Exercise aim
Set down exactly the lines below between the line holding "Proof. intros. by apply each_app. Qed." and the line holding "elem_of_app; right; constructor|].", inclusive; no other line belongs in the answer.

Records excerpted from a collection
>>>>
Lemma confined_app before l1 l2 :
  confined namespace op before l1 → confined namespace op (before ++ l1) l2 →
  confined namespace op before (l1 ++ l2).
Proof. intros. by apply each_app. Qed.
End Confinement.

Section OperationConfined.
Context (namespace : Namespace) (op : DeployOperation).
Local Abbreviation confined := (confined namespace op).
Local Abbreviation permitted := (permitted namespace op).

Lemma discards_confined before m kind spec created l :
  discards m kind spec created l → m = op_machine_id op →
  created.(created_container_id) ∈ created_ids before → confined before l.
Proof.
  unfold discards. destruct (owns_created kind spec); [|by intros ->].
  intros [r Hr] -> Hc. eapply confined_attempts; [exact Hr|]. right. done.
Qed.

Lemma creates_confined before m kind spec replacing r l :
  creates namespace m kind spec replacing r l → m = op_machine_id op → op_spec op = Some spec →
  confined before l.
Proof.
  intros Hl -> Hspec.
  assert (Hcreate : permitted (created_ids before)
    (CallCreate (op_machine_id op) kind namespace spec replacing)) by done.
  assert (Hmine : ∀ created, created.(created_container_id) ∈ created_ids (before ++
    [Answered (CallCreate (op_machine_id op) kind namespace spec replacing) (Ok created)])).
  { intros created. apply list_elem_of_omap. eexists. split; [apply elem_of_app; right; constructor|].
    done. }
  destruct Hl as [answer error Herr|created l Hd|created error l1 l2 Hs Hd|created l Hs].
  - by split.
  - split; [done|]. eapply discards_confined; eauto.
  - split; [done|]. apply confined_app.
    + eapply confined_attempts; [exact Hs|]. right. done.
    + eapply discards_confined; [done|done|]. eapply created_more; [|apply Hmine]. set_solver.
  - split; [done|]. eapply confined_attempts; [exact Hs|]. right. done.
Qed.

Lemma creates_id m kind spec replacing created l :
  creates namespace m kind spec replacing (Ok created) l →
  created.(created_container_id) ∈ created_ids l.
Proof.
  inversion 1; subst. apply list_elem_of_omap. eexists. split; [constructor|]. done.
Qed.

Lemma monitors_confined before m c spec r l : monitors m c spec r l → confined before l.
Proof.
  intros [error l' Hl|observed l' Hl _]; [by eapply confined_only|].
  apply confined_app; [by eapply confined_only|]. by split.
Qed.

Lemma serves_confined before m c spec skip r l : serves m c spec skip r l → confined before l.
Proof.
  intros [error l' Hl|answer l' Hl]; [by eapply monitors_confined|].
  apply confined_app; [|by split]. destruct Hl as [[_ ->]|Hl]; [done|by eapply monitors_confined].
Qed.

Lemma ends_confined before action c r l :
  ends action c r l → permitted (created_ids before) c → confined before l.
Proof. intros [l' Hl _|error l' Hl _]; by apply confined_only. Qed.

Lemma drops_confined before c r l : drops c r l → confined before l.
Proof. intros []. by split. Qed.

Lemma sweeps_confined before olds r l :
  sweeps olds r l → olds ⊆ op_targets op → confined before l.
Proof.
  intros Hs. revert before.
  induction Hs as [|m c rest error l Hl|m c rest r l1 l2 Hl1 Hl2 IH]; intros before Hsub; [done| |].
  - eapply ends_confined; [exact Hl|]. left. set_solver.
  - apply confined_app; [|apply IH; set_solver]. eapply ends_confined; [exact Hl1|]. left. set_solver.
Qed.

Lemma polls_confined before m c r l :
  polls m c r l → m = op_machine_id op → c ∈ created_ids before → confined before l.
Proof.
  intros Hp -> Hc. destruct Hp as [observed l Hl _|error l Hl|error l1 l2 r Hl1 Hl2].
  - apply confined_app; [by eapply confined_only|by split].
  - by eapply confined_only.
  - apply confined_app; [by eapply confined_only|]. eapply confined_attempts; [exact Hl2|].
    right. split; [done|]. eapply created_more; [|exact Hc]. set_solver.
Qed.

(** An operation that creates one Container and goes on with it. *)
Lemma creates_then before m kind spec replacing created l1 l2 :
  creates namespace m kind spec replacing (Ok created) l1 → m = op_machine_id op →
  op_spec op = Some spec →
  (created.(created_container_id) ∈ created_ids (before ++ l1) → confined (before ++ l1) l2) →
  confined before (l1 ++ l2).
Proof.
  intros Hl1 Hm Hspec Hl2. apply confined_app; [by eapply creates_confined|]. apply Hl2.
  eapply created_more; [|by eapply creates_id]. set_solver.
Qed.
<<<<
Answer to this problem
Proof. intros. by apply each_app. Qed.
End Confinement.

Section OperationConfined.
Context (namespace : Namespace) (op : DeployOperation).
Local Abbreviation confined := (confined namespace op).
Local Abbreviation permitted := (permitted namespace op).

Lemma discards_confined before m kind spec created l :
  discards m kind spec created l → m = op_machine_id op →
  created.(created_container_id) ∈ created_ids before → confined before l.
Proof.
  unfold discards. destruct (owns_created kind spec); [|by intros ->].
  intros [r Hr] -> Hc. eapply confined_attempts; [exact Hr|]. right. done.
Qed.

Lemma creates_confined before m kind spec replacing r l :
  creates namespace m kind spec replacing r l → m = op_machine_id op → op_spec op = Some spec →
  confined before l.
Proof.
  intros Hl -> Hspec.
  assert (Hcreate : permitted (created_ids before)
    (CallCreate (op_machine_id op) kind namespace spec replacing)) by done.
  assert (Hmine : ∀ created, created.(created_container_id) ∈ created_ids (before ++
    [Answered (CallCreate (op_machine_id op) kind namespace spec replacing) (Ok created)])).
  { intros created. apply list_elem_of_omap. eexists. split; [apply elem_of_app; right; constructor|].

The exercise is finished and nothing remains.